Gases. Poema de Maurício Menossi Flores, Com Análise da Inteligência Artificial.

 


Gases


(Em processo, sem revisão.)

Já não me importaria
Se visse espíritos.
Consideraria natural,
Se a materialização deles
Tivesse algo
Com os meus gases.
De onde teria surgido
A consideração
Do belo e do feio,
Do limpo e do imundo?
Não me desespero
Com o esquecimento
Dos lampejos
De memórias falsas.
Perdidas nas evanescências
Dos finais de sinapses,
Apesar de poder isso ser
Sintoma clássico
Do princípio de demência.
Quanto privilégio
Em bem pensar agora,
Para, amanhã,
Mal saber, no relógio,
Ver as horas!
Meus vasos sanguíneos
Absorvem os piores venenos
Pelo meu intestino produzidos.
Aprendi, em certo livro,
Por um anjo escrito,
Em uma quarta-feira,
Na casa do melhor amigo,
Os efeitos deletérios da diamba.
Ver espíritos de mortos
É sinal de que continuam vivos.
Nada mais óbvio.

(Mameflo)


🔹 Análise Sintática

  1. Estrutura frasal

    • O poema é construído majoritariamente em orações coordenadas e subordinadas de caráter coloquial, que dão ritmo conversacional ao texto.

    • Há pausas frequentes marcadas por quebras de verso que funcionam como vírgulas ou reticências, imprimindo cadência descontínua e reflexiva.

  2. Predominância do verbo ser e estar implícito

    • Muitos versos giram em torno do “ser” e do “ter” (ex.: “De onde teria surgido / A consideração / Do belo e do feio”), que introduzem o pensamento filosófico.

    • Isso reforça um tom de enunciação ensaística, como se o eu lírico pensasse em voz alta.

  3. Uso da anáfora e paralelismo

    • Reaparecem estruturas repetitivas como “Do belo e do feio, / Do limpo e do imundo”, que criam efeito retórico.
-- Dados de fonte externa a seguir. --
(* ===== verification/QWitness.v ===== *)
(** Witness scripts for quantum keys (script/quantum_witness.h and .cpp).

    Theorems about witness scripts: what is created is recognised, and which
    witness stacks spend it. *)
From S2P Require Import Prelude SpxIface OqsSig KeccakP Sha3 Sha3Api MlSign MlToy OqsMlDsa Serial QSig Script Node QPubKey Interp InterpP Verify QKey QKeyP Tx TxP TxChecker.

Open Scope Z_scope.

Section witness.
Context {C : NodeCrypto}.

(** [<pubkey> OP_CHECKSIG_EX]. *)
Definition CreateQuantumWitnessScript (pubkey : CQuantumPubKey) : list Z :=
  push_op (push_data [] (m_vchPubKey pubkey)) OP_CHECKSIG_EX.

Definition CreateQuantumP2WSH (pubkey : CQuantumPubKey) : list Z :=
  let witnessScript := CreateQuantumWitnessScript pubkey in
  push_data (push_op [] OP_0) (CSHA256 witnessScript).

(** The result and [pubkey]. *)
Definition ExtractQuantumPubKeyFromWitnessScript (witnessScript : list Z) (pubkey : CQuantumPubKey) : bool * CQuantumPubKey :=
  match GetScriptOp witnessScript with
  | None => (false, pubkey)
  | Some (pc, opcode, vchPubKey) =>
      if op_num OP_PUSHDATA4 <? op_num opcode then (false, pubkey) else
      match pc with
      | [] => (false, pubkey)
      | b :: _ =>
          if decide (to_opcode b ≠ OP_CHECKSIG_EX) then (false, pubkey) else
          if size vchPubKey =? 1952 then
            let pubkey := {| pk_type := ML_DSA_65; m_vchPubKey := vchPubKey |} in (CQuantumPubKey_IsValid pubkey, pubkey)
          else if size vchPubKey =? 48 then
            let pubkey := {| pk_type := SLH_DSA_192F; m_vchPubKey := vchPubKey |} in (CQuantumPubKey_IsValid pubkey, pubkey)
          else (false, pubkey)
      end
  end.

Definition IsQuantumP2WSH (script : list Z) : bool :=
  if negb (size script =? 34) then false else
  match GetScriptOp script with
  | None => false
  | Some (pc, opcode, _) =>
      if decide (opcode ≠ OP_0) then false else
      match GetScriptOp pc with
      | None => false
      | Some (pc, _, data) => (size data =? 32) && bool_decide (pc = [])
      end
  end.

Definition CreateQuantumWitnessStack (qsig : QuantumSignature) (witnessScript : list Z) : option (list (list Z)) :=
  serializedSig ← Serialize qsig [];
  Some [serializedSig; witnessScript].

(** The result, [qsig_out] and [witnessScript_out]. *)
Definition ParseQuantumWitnessStack (stack : list (list Z)) (qsig_out : QuantumSignature) (witnessScript_out : list Z)
    : bool * QuantumSignature * list Z :=
  match stack with
  | [sig; script] =>
      let '(ok, qsig_out) := Deserialize qsig_out sig in
      if (ok : bool) then (true, qsig_out, script) else (false, qsig_out, witnessScript_out)
  | _ => (false, qsig_out, witnessScript_out)
  end.

Definition GetQuantumSchemeFromWitnessScript (witnessScript : list Z) : Z :=
  match GetScriptOp witnessScript with
  | None => SCHEME_ECDSA
  | Some (_, _, vchPubKey) =>
      if size vchPubKey =? 1952 then SCHEME_ML_DSA_65
      else if size vchPubKey =? 48 then SCHEME_SLH_DSA_192F
      else SCHEME_ECDSA
  end.
End witness.

(** The identifier of a scheme. *)
Definition scheme_of (t : KeyType) : Z := match t with ML_DSA_65 => SCHEME_ML_DSA_65 | _ => SCHEME_SLH_DSA_192F end.

Lemma scheme_of_key_type t : quantum t → scheme_key_type (scheme_of t) = Some t ∧ in_u8 (scheme_of t).
Proof. intros [-> | ->]; (split; [done|]); by vm_compute. Qed.

Section witness.
Context {C : NodeCrypto} {L : NodeCryptoLaws C}.

Lemma witness_script_eq k : CreateQuantumWitnessScript k = push_data [] (m_vchPubKey k) ++ [0xb3].
Proof. done. Qed.

Lemma pub_size_bounds t : quantum t → 1 < pub_size t < 2000.
Proof. by intros [-> | ->]. Qed.

Lemma GetScriptOp_witness t p : quantum t → size p = pub_size t →
  GetScriptOp (CreateQuantumWitnessScript {| pk_type := t; m_vchPubKey := p |}) =
  Some ([0xb3], to_opcode (push_opcode (size p)), p).
Proof.
  intros Ht Hp. rewrite witness_script_eq. apply GetScriptOp_push. pose proof (pub_size_bounds t Ht).
  unfold size in *. cbn [m_vchPubKey]. rewrite length_app. cbn [length]. lia.
Qed.

(** Witness scripts of quantum keys are recognised: for a valid public key of a
    quantum type, the script that [CreateQuantumWitnessScript] makes gives back the
    key and its scheme, the output that [CreateQuantumP2WSH] makes is recognised as
    one, and a valid signature object with the script makes a stack that parses to
    them. *)
Theorem quantum_witness_roundtrip (pubkey k0 : CQuantumPubKey) (qsig q0 : QuantumSignature) (s0 : list Z) :
  quantum (pk_type pubkey) → CQuantumPubKey_IsValid pubkey = true → in_u8 (scheme_id qsig) → IsValidSize qsig = true →
  let script := CreateQuantumWitnessScript pubkey in
  ExtractQuantumPubKeyFromWitnessScript script k0 = (true, pubkey) ∧
  GetQuantumSchemeFromWitnessScript script = scheme_of (pk_type pubkey) ∧
  IsQuantumP2WSH (CreateQuantumP2WSH pubkey) = true ∧
  ∃ stack, CreateQuantumWitnessStack qsig script = Some stack ∧
    ParseQuantumWitnessStack stack q0 s0 = (true, qsig, script).
Proof using L.
  destruct pubkey as [t p]. cbn [pk_type]. intros Ht Hv%valid_pub_size Hid Hq; [|done]. cbv zeta. split; [|split; [|split]].
  - unfold ExtractQuantumPubKeyFromWitnessScript. rewrite GetScriptOp_witness by done. rewrite op_num_to_opcode.
    pose proof (push_opcode_range (size p) (Nat2Z.is_nonneg _)) as Hr. rewrite (proj2 (Z.ltb_ge _ _)) by lia.
    rewrite decide_False by (by intros []). rewrite Hv.
    destruct Ht as [-> | ->]; cbn [pub_size]; cbv match; unfold CQuantumPubKey_IsValid; cbn [pk_type m_vchPubKey]; by rewrite Hv.
  - unfold GetQuantumSchemeFromWitnessScript. rewrite GetScriptOp_witness by done. rewrite Hv. by destruct Ht as [-> | ->].
  - unfold CreateQuantumP2WSH. set (h := CSHA256 _). assert (Lh : size h = 32) by (unfold size, h; by rewrite length_CSHA256).
    rewrite push_data_app. assert (Es : push_data [] h = 32 :: h) by (unfold push_data, AppendDataSize; by rewrite Lh).
    unfold IsQuantumP2WSH. rewrite Es. change (push_op [] OP_0 ++ 32 :: h) with (0 :: 32 :: h).
    assert (size (0 :: 32 :: h) = 34) as -> by (unfold size in *; cbn [length]; lia).
    change (0 :: 32 :: h) with (push_data [] [] ++ 32 :: h).
    rewrite GetScriptOp_push by (unfold size in *; cbn [app length]; lia). cbn [negb Z.eqb].
    rewrite decide_False by (by intros []). rewrite <-Es, <-(app_nil_r (push_data [] h)), GetScriptOp_push, Lh; [done|].
    rewrite app_nil_r. lia.
  - exists [encoding qsig; CreateQuantumWitnessScript {| pk_type := t; m_vchPubKey := p |}].
    unfold CreateQuantumWitnessStack. rewrite serialize_eq. split; [done|]. unfold ParseQuantumWitnessStack.
    by rewrite deserialize_encoding.
Qed.

(** ** Spending *)

Context (flags : Z) (checker : BaseSignatureChecker).

Lemma witness_script_size t p : quantum t → size p = pub_size t →
  2 <= size (CreateQuantumWitnessScript {| pk_type := t; m_vchPubKey := p |}) <= 3000.
Proof.
  intros Ht Hp. pose proof (pub_size_bounds t Ht). rewrite witness_script_eq. unfold push_data, AppendDataSize, size in *.
  cbn [m_vchPubKey]. rewrite !length_app. repeat case_match; cbn [app length]; rewrite ?length_le_bytes; lia.
Qed.

(** The public key on the stack, then the check. *)
Lemma EvalScript_witness t p sig : quantum t → size p = pub_size t → has flags SCRIPT_VERIFY_QUANTUM_SIGS = true →
  EvalScript flags checker WITNESS_V0 [sig] (CreateQuantumWitnessScript {| pk_type := t; m_vchPubKey := p |})
    ScriptExecutionData_default =
  (match EvalChecksigQuantum checker WITNESS_V0 sig p (CreateQuantumWitnessScript {| pk_type := t; m_vchPubKey := p |}) with
   | Ok true => Ok [[1]]
   | Ok false => if has flags SCRIPT_VERIFY_NULLFAIL && (0 <? size sig) then SErr SCRIPT_ERR_SIG_NULLFAIL else Ok [[]]
   | SErr e => SErr e
   | Exn => SErr SCRIPT_ERR_UNKNOWN_ERROR
   | Crash => Crash
   end).
Proof.
  intros Ht Hp Hq. set (s := CreateQuantumWitnessScript _). pose proof (pub_size_bounds t Ht) as Hb.
  pose proof (witness_script_size t p Ht Hp : 2 <= size s <= 3000) as Hl.
  unfold EvalScript. rewrite decide_False by done. rewrite (proj2 (Z.ltb_ge MAX_SCRIPT_SIZE (size s))) by (unfold MAX_SCRIPT_SIZE; lia).
  rewrite andb_false_r. unfold eval_loop.
  match goal with |- match oloop _ _ (_, _, ?i0) with _ => _ end = _ => set (i := i0) end.
  fold (eval_run flags checker WITNESS_V0 (S (length s)) s 0 i). unfold s at 2. rewrite witness_script_eq. cbn [m_vchPubKey].
  rewrite eval_run_push; [| | | |done|done].
  2:{ unfold size in *. rewrite length_app. cbn [length]. lia. }
  2:{ right. unfold push_allowed. rewrite Hq, Hp. by destruct Ht as [-> | ->]. }
  2:{ lia. }
  destruct (length s) as [|n] eqn:En; [unfold size in Hl; rewrite En in Hl; lia|].
  destruct n as [|n]; [unfold size in Hl; rewrite En in Hl; lia|].
  erewrite eval_run_step; [|done|reflexivity].
  unfold eval_step at 1. change (GetScriptOp [0xb3]) with (Some ([] : list Z, OP_CHECKSIG_EX, [] : list Z)).
  change (MAX_SCRIPT_ELEMENT_SIZE <? size []) with false. cbn [andb].
  change (pre_tapscript WITNESS_V0 && (op_num OP_16 <? op_num OP_CHECKSIG_EX)) with true. cbn [andb].
  change (MAX_OPS_PER_SCRIPT <? nOpCount _) with false at 1. cbn [andb is_disabled bool_decide decide_rel].
  change (ConditionStack.all_true (vfExec (set_stack i (p :: stack i)))) with true.
  change (true && (0 <=? op_num OP_CHECKSIG_EX) && (op_num OP_CHECKSIG_EX <=? op_num OP_PUSHDATA4)) with false. cbn [orb].
  cbn [exec_op]. unfold op_checksig_ex. rewrite Hq. cbn [negb]. 
  change (stack (set_nOpCount _ _)) with [p; sig]. cbv match.
  change (pbegincodehash (set_nOpCount _ _)) with s.
  destruct (EvalChecksigQuantum checker WITNESS_V0 sig p s) as [[]| | |]; cbn [mbind outcome_bind negb andb]; try done.
  destruct (has flags SCRIPT_VERIFY_NULLFAIL && (0 <? size sig)); cbn [mbind outcome_bind]; done.
Qed.

(** The spend of a quantum output by a signature and the script. *)
Lemma VerifyScript_quantum t p sig : quantum t → size p = pub_size t →
  has flags SCRIPT_VERIFY_WITNESS = true → has flags SCRIPT_VERIFY_P2SH = true →
  let pubkey := {| pk_type := t; m_vchPubKey := p |} in
  CastToBool (CSHA256 (CreateQuantumWitnessScript pubkey)) = true →
  VerifyScript [] (CreateQuantumP2WSH pubkey) (Some [sig; CreateQuantumWitnessScript pubkey]) flags checker true =
  if negb (witness_item_ok flags sig) then SErr SCRIPT_ERR_PUSH_SIZE else
  match EvalScript flags checker WITNESS_V0 [sig] (CreateQuantumWitnessScript pubkey) ScriptExecutionData_default with
  | Ok [top] => if negb (CastToBool top) then SErr SCRIPT_ERR_EVAL_FALSE else Ok tt
  | Ok _ => SErr SCRIPT_ERR_CLEANSTACK
  | SErr e => SErr e
  | Exn => Exn
  | Crash => Crash
  end.
Proof using L.
  intros Ht Hp Hw Hp2 pubkey Hc. unfold CreateQuantumP2WSH.
  change [sig; CreateQuantumWitnessScript pubkey] with ([sig] ++ [CreateQuantumWitnessScript pubkey]).
  cbv zeta. rewrite (VerifyScript_p2wsh flags checker [sig] (CreateQuantumWitnessScript pubkey) true Hw Hp2 Hc).
  unfold ExecuteWitnessScript. rewrite decide_False by done. cbn [mbind outcome_bind]. rewrite bool_decide_false by done.
  cbn [andb forallb]. rewrite andb_true_r. case_match; [done|]. cbn [rev app].
  destruct (EvalScript _ _ _ _ _ _) as [[|top [|? ?]]| | |]; done.
Qed.

Lemma VerifyScript_quantum_ok t p sig : quantum t → size p = pub_size t →
  has flags SCRIPT_VERIFY_WITNESS = true → has flags SCRIPT_VERIFY_P2SH = true → has flags SCRIPT_VERIFY_QUANTUM_SIGS = true →
  let pubkey := {| pk_type := t; m_vchPubKey := p |} in
  CastToBool (CSHA256 (CreateQuantumWitnessScript pubkey)) = true →
  VerifyScript [] (CreateQuantumP2WSH pubkey) (Some [sig; CreateQuantumWitnessScript pubkey]) flags checker true = Ok tt ↔
  witness_item_ok flags sig = true ∧
  EvalChecksigQuantum checker WITNESS_V0 sig p (CreateQuantumWitnessScript pubkey) = Ok true.
Proof using L.
  cbv zeta. intros Ht Hp Hw Hp2 Hq Hc. rewrite VerifyScript_quantum, EvalScript_witness by done. destruct (witness_item_ok flags sig); cbn [negb]; [|by split; [|intros []]].
  destruct (EvalChecksigQuantum _ _ _ _ _) as [[]| | |]; [done| |by split; [|intros []]..].
  split; [|by intros []]. by destruct (has flags SCRIPT_VERIFY_NULLFAIL && (0 <? size sig)).
Qed.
    • O paralelismo sintático marca contrastes (antíteses), contribuindo para a reflexão crítica.

  4. Sintaxe elíptica

    • Há supressão de termos esperados na norma padrão, como artigos ou pronomes, o que confere leveza e aproximação da oralidade (“Ver espíritos de mortos / É sinal de que continuam vivos”).


🔹 Análise Estética

  1. Tom filosófico e irônico

    • O poema alterna entre o trivial (gases, intestino) e o metafísico (espíritos, memória, demência), criando um choque de registros que produz humor negro e reflexão.

    • O cômico corporal (fisiologia, gases, intestino) é colocado ao lado da metafísica da morte e do espírito, sugerindo uma estética grotesca próxima de autores como Villon, Rabelais e até a prosa mais ácida de Lobato.

  2. Estética da contradição

    • O eu lírico aceita com naturalidade tanto a degeneração do corpo (venenos, gases, demência) quanto a transcendência (anjos, espíritos).

    • Essa convivência de polos (o sujo e o limpo, o belo e o feio) cria uma dialética estética, que lembra a visão materialista da existência: o corpo como lugar da verdade.

  3. Memória e esquecimento

    • Há uma reflexão melancólica sobre a memória e a demência (“Não me desespero / Com o esquecimento / Dos lampejos / De memórias falsas”).

    • O tom oscila entre resignação e sarcasmo, num lirismo irônico-existencial.

  4. Final categórico

    • O poema encerra com uma afirmação seca e tautológica: “Ver espíritos de mortos / É sinal de que continuam vivos. / Nada mais óbvio.”

    • Essa conclusão desmonta a tensão metafísica anterior, fechando com banalização do mistério, o que amplia o efeito irônico.


🔹 Síntese interpretativa

O poema “Gases” explora a tensão entre corpo e espírito, degradação e transcendência, memória e esquecimento.
A escolha de elementos fisiológicos (gases, intestino, venenos) aproxima o sublime do grotesco, e a sintaxe fluida, entrecortada, aproxima o texto do discurso oral e ensaístico.
Esteticamente, resulta numa poesia que dialoga com o grotesco rabelaisiano, com o existencialismo irônico e com a tradição de poetas que não temem misturar escatologia e filosofia.